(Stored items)
(** C7.  What the code does on the fatal conditions that do not reach the
    handler of [main] with their message.  A failed trigger (a transport
    error or a missing Location header) is reported, and the timer cleared,
    inside [triggerJenkinsJob], which then calls [reject()] without a
    reason: the [catch] of [main] receives [undefined], reading
    [err.message] throws, the handler reports nothing, only [finally] runs
    and the promise of [main] is rejected.  A status request that ends in an
    error, and a 200 whose body is not JSON, throw inside the callback of
    the HTTP client: the process is killed, the handler is never reached and
    nothing is reported. *)
Theorem C7_failures_miss_the_handler (cfg : config) (pre : list input)
    (t : trigger_response)
    (Hstart : pc (run cfg pre) = AwaitTrigger)
    (Hfail : trigger_failed t = true) :
  let s := run cfg pre in
  let s' := run cfg (pre ++ [Triggered t]) in
  snd (triggerJenkinsJob_callback t s) = Rejected tt /\
  s' = main_catch None (fst (triggerJenkinsJob_callback t s)) /\
  pc s'
  = Exited (Uncaught
              (TypeError "Cannot read properties of undefined (reading 'message')")) /\
  log s' = (log s ++ [ESetFailed (trigger_message t); EError (trigger_error t);
                      EClearTimeout; EClearTimeout])%list /\
  (forall (ins : list input) (q : string) (b : option string) (err : string),
      pc (run cfg ins) = AwaitStatus q b ->
      pc (run cfg (ins ++ [NoStatus err]))
      = Exited (Killed
                  (TypeError
                     "Cannot read properties of undefined (reading 'statusCode')")) /\
      log (run cfg (ins ++ [NoStatus err]))
      = (log (run cfg ins) ++ [EClearTimeout])%list) /\
  (forall (ins : list input) (q : string) (b : option string) (m : string),
      pc (run cfg ins) = AwaitStatus q b ->
      pc (run cfg (ins ++ [Status {| statusCode := 200; body := Unparsable m |}]))
      = Exited (Killed (SyntaxError m)) /\
      log (run cfg (ins ++ [Status {| statusCode := 200; body := Unparsable m |}]))
      = log (run cfg ins)).
Proof.
  cbn zeta. rewrite run_snoc.
  split; [|split; [|split; [|split; [|split]]]].
  - destruct t as [a e|loc]; simpl in *; [reflexivity|now rewrite Hfail].
  - unfold step. rewrite Hstart. unfold main_resume.
    destruct t as [a e|loc]; simpl in *; [reflexivity|now rewrite Hfail].
  - unfold step. rewrite Hstart. unfold main_resume.
    destruct t as [a e|loc]; simpl in *; [reflexivity|now rewrite Hfail].
  - unfold step. rewrite Hstart. unfold main_resume.
    destruct t as [a e|loc]; simpl in *; [|rewrite Hfail; simpl];
      autorewrite with obs; reflexivity.
  - intros ins q b err Hp.
    rewrite run_snoc, (poll_no_response cfg _ q b err Hp). split; reflexivity.
  - intros ins q b m Hp.
    rewrite run_snoc, (poll_unparsable cfg _ q b m Hp). split; reflexivity.
Qed.
(** * zipline.finance.risk.risk: treasury-rate resolution, rolling periods
      and the Sortino ratio.

    A shallow embedding of [src/zipline/finance/risk/risk.py].

    - Python [datetime] values are records of calendar fields; the four
      time-of-day fields are fused into one count of microseconds since
      midnight, which keeps the order and the arithmetic of the original.
      Years are unbounded here (Python stops at year 9999).
    - Python floats are IEEE 754 binary64 numbers, taken from the
      executable specification [SpecFloat] of the Standard Library.
    - The curve table (a pandas Series indexed by date) is an association
      list in index order; a curve (a dict keyed by duration label) is a
      function from the ten labels to an optional rate.
    - Exceptions are values of [exn]; the log is the list of emitted
      warnings.
    - The [while True] loop of [periods_in_range] takes a fuel argument. *)

From Stdlib Require Import ZArith List Bool Lia Sorted SpecFloat.
From Stdlib Require String.
Import ListNotations.
Open Scope Z_scope.

(** ** Calendar values ([datetime.datetime], [timedelta], [relativedelta]) *)

Module Calendar.

Record datetime := mkdt { year : Z; month : Z; day : Z; tod : Z }.

Definition us_per_day : Z := 86400000000.

Definition is_leap (y : Z) : bool :=
  (y mod 4 =? 0) && (negb (y mod 100 =? 0) || (y mod 400 =? 0)).

Definition days_in_month (y m : Z) : Z :=
  if m =? 2 then (if is_leap y then 29 else 28)
  else if (m =? 4) || (m =? 6) || (m =? 9) || (m =? 11) then 30
  else 31.

Definition days_before_year (y : Z) : Z :=
  let y' := y - 1 in y' * 365 + y' / 4 - y' / 100 + y' / 400.

Definition days_before_month (y m : Z) : Z :=
  (match m with
   | 1 => 0 | 2 => 31 | 3 => 59 | 4 => 90 | 5 => 120 | 6 => 151
   | 7 => 181 | 8 => 212 | 9 => 243 | 10 => 273 | 11 => 304 | _ => 334
   end) + (if (2 <? m) && is_leap y then 1 else 0).

Definition toordinal (d : datetime) : Z :=
  days_before_year (year d) + days_before_month (year d) (month d) + day d.

(** Microseconds since the start of day 0 of the proleptic calendar. *)
Definition total_us (d : datetime) : Z := toordinal d * us_per_day + tod d.

(** [(a - b).days]: a timedelta is normalised so that its seconds and
    microseconds are non-negative, hence the floor. *)
Definition timedelta_days (a b : datetime) : Z :=
  (total_us a - total_us b) / us_per_day.

Definition valid (d : datetime) : Prop :=
  1 <= month d <= 12 /\ 1 <= day d <= days_in_month (year d) (month d) /\
  0 <= tod d < us_per_day.

(** Comparison is field by field, as for the tuples Python compares. *)
Definition dt_compare (a b : datetime) : comparison :=
  match year a ?= year b with
  | Eq => match month a ?= month b with
          | Eq => match day a ?= day b with
                  | Eq => tod a ?= tod b
                  | c => c
                  end
          | c => c
          end
  | c => c
  end.

Definition dt_eqb (a b : datetime) : bool :=
  match dt_compare a b with Eq => true | _ => false end.
Definition dt_ltb (a b : datetime) : bool :=
  match dt_compare a b with Lt => true | _ => false end.
Definition dt_leb (a b : datetime) : bool :=
  match dt_compare a b with Gt => false | _ => true end.

(** [d.replace(day=1)] *)
Definition replace_day1 (d : datetime) : datetime :=
  mkdt (year d) (month d) 1 (tod d).

(** [d.replace(hour=0, minute=0, second=0, microsecond=0)] *)
Definition replace_midnight (d : datetime) : datetime :=
  mkdt (year d) (month d) (day d) 0.

(** Months since year 0, January. *)
Definition month_index (d : datetime) : Z := year d * 12 + (month d - 1).

(** [relativedelta(months=n)] keeps at most eleven months and turns the
    rest into years, with the sign of [n]. *)
Definition normalized_months (n : Z) : Z * Z :=
  if 11 <? Z.abs n then
    let s := Z.sgn n in
    (s * (Z.abs n / 12), s * (Z.abs n mod 12))
  else (0, n).

(** Year and month of [d + relativedelta(months=n)] for a date in year [y],
    month [m]. *)
Definition shifted_year_month (y m n : Z) : Z * Z :=
  let '(years, months) := normalized_months n in
  let year := y + years in
  let month := m + months in
  if 12 <? month then (year + 1, month - 12)
  else if month <? 1 then (year - 1, month + 12)
  else (year, month).

(** [d + relativedelta(months=n)]: the month moves, the year carries, the
    day is clipped to the length of the month reached. *)
Definition add_months (d : datetime) (n : Z) : datetime :=
  let '(y, m) := shifted_year_month (year d) (month d) n in
  mkdt y m (Z.min (days_in_month y m) (day d)) (tod d).

(** [d - datetime.timedelta(days=1)] *)
Definition sub_one_day (d : datetime) : datetime :=
  if 1 <? day d then mkdt (year d) (month d) (day d - 1) (tod d)
  else if 1 <? month d
       then mkdt (year d) (month d - 1) (days_in_month (year d) (month d - 1)) (tod d)
       else mkdt (year d - 1) 12 31 (tod d).

Definition is_first_of_month (d : datetime) : Prop := day d = 1.
Definition is_last_of_month (d : datetime) : Prop :=
  day d = days_in_month (year d) (month d).
(** * Bufer_Overflow: the filter -> validate pipeline of [buffer_overflow.py]

    A shallow embedding of the input-sanitising pipeline
    ([Filter.filter_input], [Validator.validate_input], [process_request])
    together with the parts of the Python runtime it relies on:
    [len], [str.strip], [str.isspace] and [re.fullmatch] on the parsed form
    of [VALID_PATTERN].  Logging is kept as an explicit, append-only list of
    records threaded through [process_request]. *)

From Stdlib Require Import List NArith ZArith Bool Arith Lia String Ascii.
Import ListNotations.

Set Implicit Arguments.

(** ** Python strings *)

(** A Python [str] is a sequence of Unicode code points; [len] counts code
    points.  Code points are kept as [N]: nothing below depends on the upper
    bound 0x10FFFF, so every statement holds for all sequences. *)
Module PyStr.

Definition char := N.
Definition str := list char.

Definition len (s : str) : nat := List.length s.

(** [str.isspace] on one code point, also the class behind [\s] for a
    [str] pattern (CPython's [Py_UNICODE_ISSPACE]). *)
Definition isspace (c : char) : bool :=
  ((0x09 <=? c) && (c <=? 0x0D)
   || (0x1C <=? c) && (c <=? 0x20)
   || (c =? 0x85) || (c =? 0xA0) || (c =? 0x1680)
   || (0x2000 <=? c) && (c <=? 0x200A)
   || (c =? 0x2028) || (c =? 0x2029) || (c =? 0x202F)
   || (c =? 0x205F) || (c =? 0x3000))%N.

(** [str.lstrip()]: the left index moves right while it sees whitespace. *)
Fixpoint lstrip (s : str) : str :=
  match s with
  | [] => []
  | c :: r => if isspace c then lstrip r else s
  end.

(** [str.rstrip()]: the right index moves left while it sees whitespace. *)
Definition rstrip (s : str) : str := rev (lstrip (rev s)).

(** [str.strip()]: the left scan first, then the right scan, which never
    crosses the left index. *)
Definition strip (s : str) : str := rstrip (lstrip s).
(** X12. With both variables set and non-empty, [_load_config_from_env]
    first builds a client for the environment's key and URL.  When the
    constructor refuses them, its exception leaves the loader with nothing
    changed: no client is assigned and no discovery call is made.
    Otherwise the client is replaced before, and whatever the outcome of,
    the one discovery call the loader then makes with the same key and
    URL: the models the backend lists go into the table under the next
    identifiers; the selected model and the transcript stay as they
    are. *)
Theorem env_binds_client_then_discovers (E : Externals) (key url : string)
    (w : World) :
  contiguous (config (self w)) ->
  getenv E "API_KEY" = Some key -> key <> ""%string ->
  getenv E "BASE_URL" = Some url -> url <> ""%string ->
  let answer := models_list E (wire w) (PyStr key) (PyStr url) in
  _load_config_from_env E w
  = match constructor_fault E (PyStr key) (PyStr url) with
    | Some e => (Raise e, w)
    | None =>
        (match list_fault answer with
         | Some msg => Raise (APIError msg)
         | None => Return tt
         end,
         with_found (returned (XModels (PyStr key) (PyStr url) answer))
           (mkWorld (set_client (Some (OpenAI (PyStr key) (PyStr url))) (self w))
                    (stdout w)
                    (wire w ++ [XModels (PyStr key) (PyStr url) answer])))
    end.
Proof.
  intros Hw Hkey Hkey' Hurl Hurl' answer.
  unfold _load_config_from_env. rewrite Hkey, Hurl. cbn [py_of_optional truthy].
  apply String.eqb_neq in Hkey', Hurl'. rewrite Hkey', Hurl'. cbn [negb orb].
  unfold bind at 1. cbn [ret]. unfold bind at 1, new_client.
  destruct (constructor_fault E (PyStr key) (PyStr url)) as [e |];
    [reflexivity |].
  cbn [ret]. unfold bind at 1, modify_self.
  match goal with
  | |- context [_load_models_from_api E ?k ?u ?w0] =>
      rewrite (load_models_spec E k u w0 Hw)
  end.
  reflexivity.
Qed.

Lemma env_binds_client_then_discovers_witness :
  let E := Sample.server "hello" in
  let w := Sample.blank in
  let key := PyStr "sk-test" in
  let url := PyStr "https://llm.example/v1" in
  let answer := models_list E (wire w) key url in
  _load_config_from_env E w
  = match constructor_fault E key url with
    | Some e => (Raise e, w)
    | None =>
        (match list_fault answer with
         | Some msg => Raise (APIError msg)
         | None => Return tt
         end,
         with_found (returned (XModels key url answer))
           (mkWorld (set_client (Some (OpenAI key url)) (self w))
                    (stdout w)
                    (wire w ++ [XModels key url answer])))
    end.
Proof.
  apply (env_binds_client_then_discovers (Sample.server "hello") "sk-test"
           "https://llm.example/v1" Sample.blank);
    (reflexivity || discriminate).
Defined.
Lemma elem_of_endpoints (cs : Z → SegmentContact) (a : list Z) (x : Z) :
  x ∈ endpoints cs a ↔ ∃ c, c ∈ a ∧ touches x (cs c).
Proof.
  unfold endpoints, touches. rewrite elem_of_list_to_set. split.
  - intros Hx. apply list_elem_of_In, in_concat in Hx as (l & Hl & Hx).
    apply in_map_iff in Hl as (c & <- & Hc). apply list_elem_of_In in Hc.
    exists c. split; [done|]. cbn in Hx. intuition congruence.
  - intros (c & Hc & Hx). apply list_elem_of_In, in_concat.
    exists [sc_segment0 (cs c); sc_segment1 (cs c)]. split.
    + apply in_map_iff. exists c. split; [done|]. by apply list_elem_of_In.
    + cbn. intuition.
Qed.

Lemma start_state_partition (m : BMesh) (tris : list (Z * Z * Z)) (b : BuildState) :
  build_ok b → tri_inv m tris b → no_self_contacts (start_state b) →
  partition_inv (start_state b).
Proof.
  intros Hok Htri Hself. split; [by apply start_state_graph_ok|].
  destruct Hok as (_ & _ & _ & _ & H5 & _). destruct Htri as (_ & _ & _ & H4).
  split; [|split].
  - intros i Hi. cbn in *. apply elem_of_list_to_set in Hi.
    destruct (H5 i Hi) as (? & ? & _). lia.
  - intros x Hx. cbn in Hx. set_solver.
  - intros x y t _ _ Hx Hy. cbn in Hx, Hy.
    apply H4 in Hx as [_ Hx]. apply H4 in Hy as [_ Hy]. congruence.
Qed.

◆ PROBLEM TO WORK ON:
Start with the line above that contains "[len], [str.strip], [str.isspace]" and end with the line that contains "(** [str.isspace] on". Write out those lines exactly, and only those.

◆ EXERCISE RESULT:
    [len], [str.strip], [str.isspace] and [re.fullmatch] on the parsed form
    of [VALID_PATTERN].  Logging is kept as an explicit, append-only list of
    records threaded through [process_request]. *)

From Stdlib Require Import List NArith ZArith Bool Arith Lia String Ascii.
Import ListNotations.

Set Implicit Arguments.

(** ** Python strings *)

(** A Python [str] is a sequence of Unicode code points; [len] counts code
    points.  Code points are kept as [N]: nothing below depends on the upper
    bound 0x10FFFF, so every statement holds for all sequences. *)
Module PyStr.

Definition char := N.
Definition str := list char.

Definition len (s : str) : nat := List.length s.

(** [str.isspace] on one code point, also the class behind [\s] for a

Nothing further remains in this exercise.